Presenting on national actions, Chile noted that over 4,000 premature deaths are estimated to be caused by air pollution with transport as the most critical sector. He said the Chilean Government intends to establish a 2015-2019 strategy, including on sustainable heating and transport programmes.
Regarding the CCAC, Chile reported on work launched to address heavy-duty emissions in ports, municipal solid waste, methane and brick production. He said future steps include encouraging behavioral change, reducing housing energy demand and developing cleaner heating technologies. On the transport sector, he noted the development of retrofit and freight programmes.
Mali drew attention to important opportunities to reduce SLCPs in Mali and reported on national initiatives addressing, inter alia: emissions from heavy-duty diesel; air pollution in Bamako and other major cities; wood stoves; and black carbon emissions from open burning in agriculture.
Business for Social Responsibility emphasized the importance of private sector engagement to make CCAC a “coalition of winning.” He underscored the need to communicate in a way that is more accessible for business, saying issues should be framed in a way that speaks to narrow business interests. He proposed preparing short reports that concentrate on essential issues and business interests.
Business for Social Responsibility further highlighted the importance of engaging private sector coalitions in the CCAC discussions. He highlighted the diversity of the business sector, emphasizing the need to identify the most effective ways of engaging with it, for example, by taking into consideration the market share of involved organizations.
Switzerland announced a contribution of CHF2 million to the CCAC over a three-year period until 2017. Mexico underscored initiatives on black carbon and brick production in a national strategy and drew attention to increasing cooperation within Latin America on SLCPs.
Bangladesh reported on new national legislation on brick production criteria and a regulation on HFCs. He also drew attention to cooperation between Bangladesh and the World Bank on clean air and sustainable development. Sweden highlighted work in the Arctic Council to reduce black carbon and methane emissions, and announced a new contribution of SEK3 million to the CCAC.
ClimateWorks Foundation highlightedthe role of non-carbon dioxide (CO2) greenhouse gases in achieving the 2°C climate temperature target. She noted that a 50% reduction in CO2 emissions by 2050 and a 80% reduction by 2075 will lead to an average of 3.4°C of warming. She underscored calculations showing that reducing methane emissions by 26% by 2030, black carbon by 20%, F-gases by 49% and nitrous oxide by 7% can achieve important progress towards the 2°C target in the near-term, if quick action is taken.

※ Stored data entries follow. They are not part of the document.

(* ===== verification/_CoqProject ===== *)
-Q . S2P
Prelude.v
Clock.v
Sched.v
Ports.v
PortInv.v
KInv.v
PortWake.v
PortRef.v
PortOps.v
WaitOps.v
Timer.v
Serialize.v
SerializeOk.v
SerializeInv.v
Wire.v
Syscall.v
SyscallOk.v
Demo.v
Guarantees.v
Findings.v
Pmm.v
Chunks.v
Malloc.v
Memory.v
KLog.v
Crc.v
Lock.v
Buf.v
BufOk.v
Buffers.v
LuaHeap.v
LuaHeapInv.v
LuaHeapOk.v
Modp.v
Group.v
NativeBase.v
ChaCha.v
Poly1305.v
Sha.v
Sha512.v
Keccak.v
Aes.v
Bignum.v
Ec.v
EcLaw.v
EcOk.v
EcVerify.v
EcDemo.v
Prime25519.v
EdLaw.v
Ed25519Curve.v
F25519.v
F25519Ok.v
X25519.v
ModL.v
Ed25519.v
Ed25519Ok.v
Ed25519Rfc.v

Côte d’Ivoire reported on the set-up of an inter-ministerial committee to work on SLCPs with increasing interaction between different ministries on environment, agriculture, health and communication, contributing to increased public awareness of SLCP impacts. He also noted a national alliance for clean cook stoves. The Russian Federation highlighted the St. Petersburg Initiative launched at the Baltic Sea Forum in April 2013. He explained that the initiative focuses on air quality and sustainable maritime transportation.
The US underscored the CCAC as a vital venue for exchanging experience on SLCPs. He reported that the US has recently launched a national methane strategy. Morocco announced the creation of a national charter for sustainable development, and the task force meeting to be held in Rabat in September 2014. She highlighted this as an occasion for multiple stakeholders to meet, particularly on air pollution, and invited CCAC partners to attend.
OECD said the OECD environmental review, which takes place every five years, has been extended to some non-OECD countries such as Brazil, China and South Africa. She highlighted further research on the social costs of energy taxation and on promoting greater private sector engagement in low carbon transportation. She explained that CCAC partners could benefit from this review and methodology.
Ethiopia highlighted national action on cook stoves and solid waste. India highlighted the importance of black carbon emissions and reported that work has already been undertaken in most sectors to address: improved design of brick kilns; alternative uses for crop residues so that they are not burnt in the fields; and bio-gas generation as well as bio-methanation or composting of municipal solid waste.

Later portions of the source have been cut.